La realidad es que esta práctica fue evolucionando durante la República
y el Imperio. Además, lo que
sí está claro es que el «oficio más viejo del mundo» aparece ya en los orígenes
de la propia ciudad. Así lo afirma la historiadora Carmen Herreros González en su dossier «Las meretrices romanas: mujeres libres sin derechos». Y es
que, en sus palabras, los mismos fundadores de Roma fueron amamantados por una
trabajadora del sexo. «En efecto, la tradición habla de una loba, la lupa,
que en latín no quiere decir sino puta y que se refiere a la que, habiendo
hecho gozar al dios Marte,
recibió en recompensa por el placer proporcionado casamiento con un hombre
inmensamente rico», explica la autora.
Mal necesario
Desde ese momento la prostituta es una figura que se
puede encontrar de forma perpetua en Roma. Sin embargo, no fue hasta la Segunda Guerra Púnica (aquella en la que Aníbal plantó
cara a las legiones entre los años 218 a. C. y 201 a. C.) cuando se empezó a
entender la lujuria como una parte del ocio del ciudadano. Así lo afirma Rubén Montalbán, investigador del
Departamento de Antropología, Geografía e Historia de la Universidad de Jaén,
en su informe «Prostitución y explotación sexual en la Antigua Roma»: «A
partir de entonces aparece como un elemento indisociable de la vida romana. Se
observaba como una actividad necesaria para evitar peligros a las matronas
[mujeres con un comportamiento irreprochable] casadas».
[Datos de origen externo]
(* ===== verification/HuffmanProofs.v ===== *)
(** The Huffman tables of inflate.rs decode canonical codes: the counting sort lists the
    symbols of every length in order, the fast table answers as the bit-by-bit walk does,
    and tables are refused exactly when their lengths are no code. *)
From Stdlib Require Import ZArith Lia Bool.
From stdpp Require Import base list gmap strings.
From S2P Require Import Prelude Base64 Inflate.

(** * Counting *)

Definition counted (lens : list Z) (l : nat) : Z := match l with O => 0 | _ => count_of lens l end.
(** Where the symbols of length [l] start in the sorted list. *)
Fixpoint place (lens : list Z) (l : nat) : Z :=
  match l with O => 0 | S l' => place lens l' + counted lens l' end.
Definition space (lens : list Z) (l : nat) : Z := 2 ^ Z.of_nat l - first_code lens l - counted lens l.

Definition length_ok (l : Z) : Prop := 0 <= l <= 15.

Lemma syms_app ps qs l : syms (ps ++ qs) l = syms ps l ++ syms qs l.
Proof. unfold syms. by rewrite filter_app, fmap_app. Qed.

Lemma syms_one s v l : syms [(s, v)] l = if decide (v = Z.of_nat l) then [s] else [].
Proof. unfold syms. rewrite filter_cons. cbn. by destruct (decide _). Qed.

Lemma syms_cons p ps l : syms (p :: ps) l = syms [p] l ++ syms ps l.
Proof. apply (syms_app [p]). Qed.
El mismo comediante Plauto (254
a. C. - 184
a. C) dejó claro esta visión de la prostitución en uno
de sus múltiples textos: «Nadie dice no, ni te impide que compres lo que está
en venta, si tienes dinero. Nadie prohíbe a nadie que vaya por una calle
pública. Haz el amor con quien quieras, mientras te asegures de no meterte en
caminos particulares. Me refiero a que te mantengas alejado de las mujeres casadas, viudas, vírgenes y
hombres y éfebos hijos de ciudadanos.
Pintura mural de un prostíbulo
De la misma opinión era el escritor del siglo I Valerio Máximo, quien narró una
curiosa historia en la que un padre decidió enviar a su hijo a un lupanar para
que se desfogara y dejara de importunar a una mujer que ya compartía la vida
con otro hombre.
El propio Catón
el Viejo (también apodado «el Censor» por su defensa de la virtud y la moral romana) veía
positiva la existencia de los lupanares. En una ocasión incluso felicitó a un
joven al que vio salir de un prostíbulo ya que, con aquella práctica, evitaba
molestar a una matrona. La misma Herreros, en su estudio «Sequere me: tras la huella de las prostitutas en la Antigua Roma»,
desvela que «incluso los hombres casados eran justificados» cuando mantenían
relaciones sexuales con una meretriz porque, así, «saneaban su matrimonio». «Esto demuestra que actuaban en favor de
la salud pública», afirma el historiador Jean-Noël Robert en «Eros romano: sexo y moral en la Roma antigua».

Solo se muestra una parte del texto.